Dataset entries:

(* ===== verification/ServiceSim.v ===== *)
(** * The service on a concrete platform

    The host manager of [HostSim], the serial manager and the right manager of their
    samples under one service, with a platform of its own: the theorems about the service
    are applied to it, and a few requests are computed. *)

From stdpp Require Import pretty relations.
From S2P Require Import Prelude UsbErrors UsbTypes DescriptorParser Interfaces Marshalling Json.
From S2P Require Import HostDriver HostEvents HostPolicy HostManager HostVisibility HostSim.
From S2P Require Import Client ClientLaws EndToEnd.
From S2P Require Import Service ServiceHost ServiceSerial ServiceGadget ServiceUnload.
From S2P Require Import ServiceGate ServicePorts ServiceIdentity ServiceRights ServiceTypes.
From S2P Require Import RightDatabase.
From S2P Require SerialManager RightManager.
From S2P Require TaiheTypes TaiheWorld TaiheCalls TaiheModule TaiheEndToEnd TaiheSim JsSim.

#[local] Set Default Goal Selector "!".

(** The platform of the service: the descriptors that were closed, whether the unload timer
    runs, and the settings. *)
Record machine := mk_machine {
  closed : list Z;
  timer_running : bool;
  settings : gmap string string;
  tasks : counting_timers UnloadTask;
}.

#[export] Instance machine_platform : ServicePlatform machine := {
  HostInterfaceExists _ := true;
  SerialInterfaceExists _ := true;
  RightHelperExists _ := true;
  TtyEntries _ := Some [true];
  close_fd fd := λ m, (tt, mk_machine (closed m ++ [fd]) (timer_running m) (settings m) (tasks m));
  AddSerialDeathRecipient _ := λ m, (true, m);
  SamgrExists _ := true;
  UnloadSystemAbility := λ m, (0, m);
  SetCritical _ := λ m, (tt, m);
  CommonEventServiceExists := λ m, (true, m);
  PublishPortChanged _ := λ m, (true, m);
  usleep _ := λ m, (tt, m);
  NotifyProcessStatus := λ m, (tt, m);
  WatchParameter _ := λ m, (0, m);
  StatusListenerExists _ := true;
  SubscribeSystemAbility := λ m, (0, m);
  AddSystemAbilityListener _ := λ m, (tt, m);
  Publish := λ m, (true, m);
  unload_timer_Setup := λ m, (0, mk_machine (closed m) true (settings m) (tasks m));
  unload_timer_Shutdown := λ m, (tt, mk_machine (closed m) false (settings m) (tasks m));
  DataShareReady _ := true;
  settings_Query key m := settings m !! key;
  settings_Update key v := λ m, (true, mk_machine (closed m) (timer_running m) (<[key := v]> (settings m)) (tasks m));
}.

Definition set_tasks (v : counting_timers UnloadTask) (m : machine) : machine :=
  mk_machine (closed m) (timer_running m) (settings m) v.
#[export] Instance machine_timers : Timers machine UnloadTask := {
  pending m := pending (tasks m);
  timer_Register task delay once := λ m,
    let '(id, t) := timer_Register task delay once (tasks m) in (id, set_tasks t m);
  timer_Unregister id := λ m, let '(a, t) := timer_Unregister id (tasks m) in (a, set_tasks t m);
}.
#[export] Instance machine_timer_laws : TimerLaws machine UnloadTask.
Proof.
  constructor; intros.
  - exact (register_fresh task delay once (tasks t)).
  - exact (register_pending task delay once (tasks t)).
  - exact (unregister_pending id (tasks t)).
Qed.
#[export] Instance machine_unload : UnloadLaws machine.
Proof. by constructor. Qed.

PROBLEM DESCRIPTION: All lines from the one that contains "#[export] Instance machine_timer_laws" to the last line above must be given again exactly, with both included and nothing added.

SOLUTION FOR THIS TASK:
#[export] Instance machine_timer_laws : TimerLaws machine UnloadTask.
Proof.
  constructor; intros.
  - exact (register_fresh task delay once (tasks t)).
  - exact (register_pending task delay once (tasks t)).
  - exact (unregister_pending id (tasks t)).
Qed.
#[export] Instance machine_unload : UnloadLaws machine.
Proof. by constructor. Qed.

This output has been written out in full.